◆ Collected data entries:
Lemma free_entry_ok e c : cache_ok c → e ∈ entries c → cache_ok (pmksa_cache_free_entry e c).
Proof.
  intros [H1 H2 H3 H4 H5 H6 H7] He. split; cbn.
  - eapply sorted_sublist; [apply unlink_sublist|done].
  - eapply sublist_NoDup; [done|apply ptrs_unlink].
  - eapply sublist_Forall; [apply unlink_sublist|done].
  - rewrite H4. unfold zlen. pose proof (unlink_length (e_ptr e) (entries c)) as Hl.
    rewrite <- Hl by (by apply list_elem_of_fmap_2). lia.
  - by rewrite length_alter.
  - intros h l Hl. destruct (decide (h = PMKID_HASH (e_pmkid e))) as [->|Hh].
    + rewrite list_lookup_alter_eq in Hl. destruct (chains c !! PMKID_HASH (e_pmkid e)) as [k|] eqn:Hk; cbn in Hl; [|discriminate Hl].
      injection Hl as <-. destruct (H6 _ _ Hk) as [Hn Hin].
      split; [eapply sublist_NoDup; [done|apply ptrs_unlink]|]. intros x.
      rewrite !unlink_elem, Hin by done. tauto.
    + rewrite list_lookup_alter_ne in Hl by done. destruct (H6 _ _ Hl) as [Hn Hin]. split; [done|].
      intros x. rewrite Hin, unlink_elem by done. split; [|tauto]. intros [Hx Hxh]. split; [|done].
      split; [done|]. intros Heq. apply Hh. rewrite <- Hxh. do 2 f_equal.
      by apply (ptr_inj (entries c)).
  - done.
Qed.

Lemma free_while_ok n cond c : cache_ok c → cache_ok (free_while n cond c).
Proof.
  revert c. induction n as [|n IH]; intros c Hc; cbn; [done|].
  destruct (entries c) as [|e l] eqn:He; [done|]. destruct (cond e); [|done].
  apply IH, free_entry_ok; [done|]. rewrite He. by left.
Qed.

(** The loop ends because its condition does not hold any more. *)
Lemma free_while_end n cond c :
  (length (entries c) ≤ n)%nat →
  match entries (free_while n cond c) with [] => True | e :: _ => cond e = false end.
Proof.
  revert c. induction n as [|n IH]; intros c Hn; cbn.
  - destruct (entries c); [done|]. cbn in Hn. lia.
  - destruct (entries c) as [|e l] eqn:He; [by rewrite He|].
    destruct (cond e) eqn:Hc; [|by rewrite He]. apply IH. cbn. rewrite He. cbn.
    rewrite decide_True by done. cbn in Hn. lia.
Qed.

◆ WORK ORDER: Take the records above and write each one out again exactly.

◆ RESPONSE:
Lemma free_entry_ok e c : cache_ok c → e ∈ entries c → cache_ok (pmksa_cache_free_entry e c).
Proof.
  intros [H1 H2 H3 H4 H5 H6 H7] He. split; cbn.
  - eapply sorted_sublist; [apply unlink_sublist|done].
  - eapply sublist_NoDup; [done|apply ptrs_unlink].
  - eapply sublist_Forall; [apply unlink_sublist|done].
  - rewrite H4. unfold zlen. pose proof (unlink_length (e_ptr e) (entries c)) as Hl.
    rewrite <- Hl by (by apply list_elem_of_fmap_2). lia.
  - by rewrite length_alter.
  - intros h l Hl. destruct (decide (h = PMKID_HASH (e_pmkid e))) as [->|Hh].
    + rewrite list_lookup_alter_eq in Hl. destruct (chains c !! PMKID_HASH (e_pmkid e)) as [k|] eqn:Hk; cbn in Hl; [|discriminate Hl].
      injection Hl as <-. destruct (H6 _ _ Hk) as [Hn Hin].
      split; [eapply sublist_NoDup; [done|apply ptrs_unlink]|]. intros x.
      rewrite !unlink_elem, Hin by done. tauto.
    + rewrite list_lookup_alter_ne in Hl by done. destruct (H6 _ _ Hl) as [Hn Hin]. split; [done|].
      intros x. rewrite Hin, unlink_elem by done. split; [|tauto]. intros [Hx Hxh]. split; [|done].
      split; [done|]. intros Heq. apply Hh. rewrite <- Hxh. do 2 f_equal.
      by apply (ptr_inj (entries c)).
  - done.
Qed.

Lemma free_while_ok n cond c : cache_ok c → cache_ok (free_while n cond c).
Proof.
  revert c. induction n as [|n IH]; intros c Hc; cbn; [done|].
  destruct (entries c) as [|e l] eqn:He; [done|]. destruct (cond e); [|done].
  apply IH, free_entry_ok; [done|]. rewrite He. by left.
Qed.

(** The loop ends because its condition does not hold any more. *)
Lemma free_while_end n cond c :
  (length (entries c) ≤ n)%nat →
  match entries (free_while n cond c) with [] => True | e :: _ => cond e = false end.
Proof.
  revert c. induction n as [|n IH]; intros c Hn; cbn.
  - destruct (entries c); [done|]. cbn in Hn. lia.
  - destruct (entries c) as [|e l] eqn:He; [by rewrite He|].
    destruct (cond e) eqn:Hc; [|by rewrite He]. apply IH. cbn. rewrite He. cbn.
    rewrite decide_True by done. cbn in Hn. lia.
Qed.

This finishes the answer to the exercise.